■ **TASK ITEM**
Whenever a line in the entries includes the word "TypeError", copy that line out.

[Saved entries]

(** [posterior_sample(X=None, num_samps=1, seed=0)]; the result has one row
    per sample and one column per test index. *)
Definition posterior_sample (self : t1) (Xs : option (seq (input F)))
    (num_samps : nat) (seed : int) : option (seq (seq F)) :=
  let site := BaseModel.pseudo_likelihood (base self) in
  let: (Xs, train_ind, test_ind) := sample_grid self Xs in
  let Xcol := omap (map (fun x => [:: x])) Xs in
  if predict1 self Xcol None is Some (post_mean, _) then
    if prior_sample sqrtF measurement_model stationary_covariance
         state_transition normal self num_samps Xs seed is Some prior_samp
    then
      if all_some [seq cholesky sqrtF c
                  | c <- GaussianDistribution.covariance site]
        is Some lik_chol then
        let prior_samp_train := [seq gather 0 f train_ind | f <- prior_samp] in
        let noise := normal_batch seed num_samps (size train_ind) 1 in
        let prior_samp_y :=
          [seq noisy_samples fe.1 lik_chol fe.2
          | fe <- zip prior_samp_train noise] in
        let: (_, smoothed_samples) :=
          scan (smooth_prior_sample self Xcol) 0%N prior_samp_y in
        if all_some smoothed_samples is Some smoothed_samples then
          combine_samples test_ind post_mean prior_samp smoothed_samples
        else None
      else None
    else None
  else None.

End Sampling.
End MarkovGP.

(** ** [class SparseMarkovGP] *)

(** What a Python call yields: a value, or a raised exception. *)
Inductive exception := TypeError | ValueError.

Inductive result (T : Type) := Return of T | Raise of exception.
Arguments Raise {T}.

Module SparseMarkovGP.
Section Def.

Variable F : realFieldType.
Variable sqrtF : F -> option F.
Variables (sd q e : nat).
Variable independent : bool.
Local Notation p := (BaseModel.pseudo_lik_size e q independent).
Variable inv_jitter : F.
Variable input_admin :
  seq (input F) -> seq 'rV[option F]_e -> option (seq (seq (option F))) ->
  seq (input F) * seq 'rV[option F]_e * seq (seq (option F)) * seq F.
Variable on_gpu : bool.
Variable measurement_model : 'M[F]_(q, sd).
Variable spatial_conditional :
  seq (input F) -> seq (seq (option F)) -> seq 'M[F]_(p, q) * seq 'M[F]_p.

(** [utils.set_z_stats(X, Z)], opaque: the interval index of every data
    point and the number of data points of every interval. *)
Variable set_z_stats : seq (input F) -> seq F -> seq nat * seq F.

(** [utils.compute_conditional_statistics(x, Z, kernel, ind)], opaque: the
    conditional mean map [P] and residual covariance [T] of one data point. *)
Variable compute_conditional_statistics :
  input F -> seq F -> nat -> 'M[F]_(sd, 2 * sd) * 'M[F]_sd.

(** The size of a function-space site: [B] projects in the spatio-temporal
    case, [H] alone otherwise. *)
Definition out_dim (spatio_temporal : bool) : nat :=
  if spatio_temporal then p else q.

(** The attributes that [__init__] sets or overrides; [Z] is the single
    column of the stored [M + 2, 1] array. *)
Record t := mk {
  markov : MarkovGP.t F sd q e independent;
  Z : seq F;
  dz : seq F;
  num_transitions : nat;
  pseudo_likelihood : GaussianDistribution.t F (2 * sd);
  posterior_mean : seq 'cV[F]_(2 * sd);
  posterior_variance : seq 'M[F]_(2 * sd);
  conditional_mean :
    option (seq 'M[F]_(out_dim (MarkovGP.spatio_temporal markov), 2 * sd));
  ind : seq nat;
  num_neighbours : seq F
}.

Definition X (self : t) := BaseModel.X (MarkovGP.base (markov self)).
Definition num_data (self : t) :=
  BaseModel.num_data (MarkovGP.base (markov self)).

(** [np.concatenate([-inf, Z, inf], axis=0)] after [Z = np.sort(Z, axis=0)],
    with [inf = np.array([[1e10]])]. *)
Definition inf : F := 10 ^+ 10.

Definition augment (Z : seq F) : seq F :=
  [:: - inf] ++ sort <=%O Z ++ [:: inf].

(** The local [nat2] of [__init__]. *)
Definition init_nat2 (num_transitions : nat) : seq 'M[F]_(2 * sd) :=
  let eyes : seq 'M[F]_(2 * sd) := nseq num_transitions 1%:M in
  index_update_entry [seq (10 ^- 8) *: eye | eye <- eyes]
    (iota 0 num_transitions.-1) sd sd (10 ^- 2).

(** The diagonal of site [k] of that [nat2], out of [num_transitions]. *)
Definition init_precision_diag (num_transitions k : nat) : 'rV[F]_(2 * sd) :=
  \row_i (if (i == sd :> nat) && (k < num_transitions.-1)%N
          then 10 ^- 2 else 10 ^- 8).

(** [__init__(kernel, likelihood, X, Y, Z, R=None, parallel=None)] for a
    one-dimensional or single-column [Z]. *)
Definition init X Y (Z : seq F) (R : option (seq (seq (option F))))
    (parallel : option bool) : option t :=
  if MarkovGP.init sqrtF sd q independent input_admin on_gpu X Y R parallel
    is Some markov then
    let markov := MarkovGP.set_mask_pseudo_y markov None in
    let Z := augment Z in
    let dz := np_diff Z in
    let num_transitions := size dz in
    let zeros : seq 'cV[F]_(2 * sd) := nseq num_transitions 0 in
    let eyes : seq 'M[F]_(2 * sd) := nseq num_transitions 1%:M in
    let nat2 := init_nat2 num_transitions in
    if inv_vmap inv_jitter nat2 is Some covariance then
      if GaussianDistribution.init sqrtF zeros covariance is Some site then
        let: (ind, num_neighbours) :=
          set_z_stats (BaseModel.X (MarkovGP.base markov)) Z in
        Some (mk (markov := markov) Z dz num_transitions site zeros eyes
                None ind num_neighbours)
      else None
    else None
  else None.

(** Modelled from the spec: [utils.sum_natural_params_by_group], the step of
    the grouping scan: a member's contribution is added to the naturals of
    its interval and the interval's member count goes up by one. *)
Definition sum_natural_params_by_group
    (carry : seq 'cV[F]_(2 * sd) * seq 'M[F]_(2 * sd) * seq F)
    (inputs : nat * 'cV[F]_(2 * sd) * 'M[F]_(2 * sd)) :=
  let: (ind_m, nat1_m, nat2_m) := inputs in
  let: (nat1s, nat2s, count) := carry in
  ((index_add nat1s ind_m nat1_m,
    index_add nat2s ind_m nat2_m,
    index_add count ind_m 1), tt).

(** The local [ind] of [group_natural_params]: the interval of every data
    point of the update. *)
Definition batch_intervals (self : t) (batch_ind : option (seq nat))
  : seq nat :=
  if batch_ind is Some batch_ind then gather 0%N (ind self) batch_ind
  else ind self.

(** [group_natural_params(nat1_n, nat2_n, batch_ind=None)].  The scanned
    arrays must have the same leading dimension, and [num_neighbours] one
    entry per site. *)
Definition group_natural_params (self : t)
    (nat1_n : seq 'cV[F]_(2 * sd)) (nat2_n : seq 'M[F]_(2 * sd))
    (batch_ind : option (seq nat))
  : option (seq 'cV[F]_(2 * sd) * seq 'M[F]_(2 * sd)) :=
  let ind := batch_intervals self batch_ind in
  let old_nat1 := GaussianDistribution.nat1 (pseudo_likelihood self) in
  let old_nat2 := GaussianDistribution.nat2 (pseudo_likelihood self) in
  if [&& size nat1_n == size ind, size nat2_n == size ind,
         size old_nat2 == size old_nat1 &
         size (num_neighbours self) == size old_nat1] then
    let: ((new_nat1, new_nat2, counter), _) :=
      scan sum_natural_params_by_group
        ([seq 0 | _ <- old_nat1], [seq 0 | _ <- old_nat2],
         nseq (size old_nat1) 0)
        (zip (zip ind nat1_n) nat2_n) in
    let num_neighbours := [seq Num.max x 1 | x <- num_neighbours self] in
    let residual k := 1 - nth 0 counter k / nth 0 num_neighbours k in
    let nat1 :=
      [seq nth 0 new_nat1 k + residual k *: nth 0 old_nat1 k
      | k <- iota 0 (size old_nat1)] in
    let nat2 :=
      [seq nth 0 new_nat2 k + residual k *: nth 0 old_nat2 k
      | k <- iota 0 (size old_nat1)] in
    let nat2 := [seq P + (10 ^- 8) *: 1%:M | P <- nat2] in
    Some (nat1, nat2)
  else None.

(** Assignment to [self.conditional_mean]. *)
Definition set_conditional_mean (self : t) W : t :=
  mk (markov := markov self) (Z self) (dz self) (num_transitions self)
    (pseudo_likelihood self) (posterior_mean self) (posterior_variance self)
    W (ind self) (num_neighbours self).

(** [conditional_posterior_to_data(batch_ind=None, post_mean=None,
    post_cov=None)]: the projector [W] is stored in [self.conditional_mean]
    on the way. *)
Definition conditional_posterior_to_data (self : t)
    (batch_ind : option (seq nat))
    (post_mean : option (seq 'cV[F]_(2 * sd)))
    (post_cov : option (seq 'M[F]_(2 * sd)))
  : t * (seq 'cV[F]_(out_dim (MarkovGP.spatio_temporal (markov self)))
         * seq 'M[F]_(out_dim (MarkovGP.spatio_temporal (markov self)))) :=
  let batch_ind :=
    if batch_ind is Some b then b else iota 0 (num_data self) in
  let post_mean :=
    if post_mean is Some m then m else posterior_mean self in
  let post_cov :=
    if post_cov is Some c then c else posterior_variance self in
  let ind := gather 0%N (ind self) batch_ind in
  let post_mean := gather 0 post_mean ind in
  let post_cov := gather 0 post_cov ind in
  let Xb := gather [::] (X self) batch_ind in
  let PT :=
    [seq compute_conditional_statistics (take 1 xi.1) (Z self) xi.2
    | xi <- zip Xb ind] in
  let P := [seq pt.1 | pt <- PT] in
  let T := [seq pt.2 | pt <- PT] in
  let H := measurement_model in
  let Wc :=
    match MarkovGP.spatio_temporal (markov self) as st
      return seq 'M[F]_(out_dim st, 2 * sd) * seq 'M[F]_(out_dim st) with
    | true =>
      let: (B, C) :=
        spatial_conditional Xb (gather [::] (MarkovGP.R (markov self))
                                  batch_ind) in
      let BH := [seq b *m H | b <- B] in
      (bmm BH P,
       [seq VC.1 + VC.2 | VC <- zip (bmm (bmm BH T) (transpose BH)) C])
    | false =>
      ([seq H *m Pn | Pn <- P], [seq H *m Tn *m H^T | Tn <- T])
    end in
  let W := Wc.1 in
  let conditional_cov := Wc.2 in
  let self := set_conditional_mean (self := self) (Some W) in
  let mean_f := bmm W post_mean in
  let cov_f :=
    [seq VC.1 + VC.2
    | VC <- zip (bmm (bmm W post_cov) (transpose W)) conditional_cov] in
  (self, (mean_f, cov_f)).

(** [conditional_data_to_posterior(mean_f, cov_f)].  There is no guard: with
    [self.conditional_mean] still [None] the array operations are applied to
    [None] ([transpose(None)], and [cov_f @ None] all the same), which
    raises. *)
Definition conditional_data_to_posterior (self : t)
    (mean_f : seq 'cV[F]_(out_dim (MarkovGP.spatio_temporal (markov self))))
    (cov_f : seq 'M[F]_(out_dim (MarkovGP.spatio_temporal (markov self))))
  : result (seq 'cV[F]_(2 * sd) * seq 'M[F]_(2 * sd)) :=
  if conditional_mean self is Some W then
    let mean_q := bmm (transpose W) mean_f in
    let cov_q := bmm (bmm (transpose W) cov_f) W in
    Return (mean_q, cov_q)
  else Raise TypeError.

End Def.

Arguments set_conditional_mean {F sd q e independent} self W.
Arguments conditional_data_to_posterior {F sd q e independent} self mean_f cov_f.

End SparseMarkovGP.

(** ** The rationals as a field of numbers

    Exact roots exist for squares only; here they are found for the squares
    of natural numbers. *)

Definition nat_root (n : nat) : nat :=
  find (fun k => n <= k * k)%N (iota 0 n.+1).

Definition rat_sqrt (x : rat) : option rat :=
  let n := `|numq x|%N in
  let r := nat_root n in
  if [&& 0 < x, denq x == 1 & (r * r == n)%N] then Some r%:R else None.

(** ** Concrete models for the examples *)

(** A sparse Markov model over the rationals with two intervals and three
    data points, two of them in the first interval. *)
Definition toy_base : BaseModel.t rat 1 1 (BaseModel.pseudo_lik_size 1 1 false) :=
  BaseModel.mk (e := 1) (q := 1) [::] [::] 3
    (GaussianDistribution.mk [::] [::] [::] [::]) [::] [::] [::] [::] [::] [::].

Definition toy_markov : MarkovGP.t rat 1 1 1 false :=
  MarkovGP.mk toy_base [::] [::] 1 0 false false None.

■ **EXPECTED OUTPUT**
Inductive exception := TypeError | ValueError.
  else Raise TypeError.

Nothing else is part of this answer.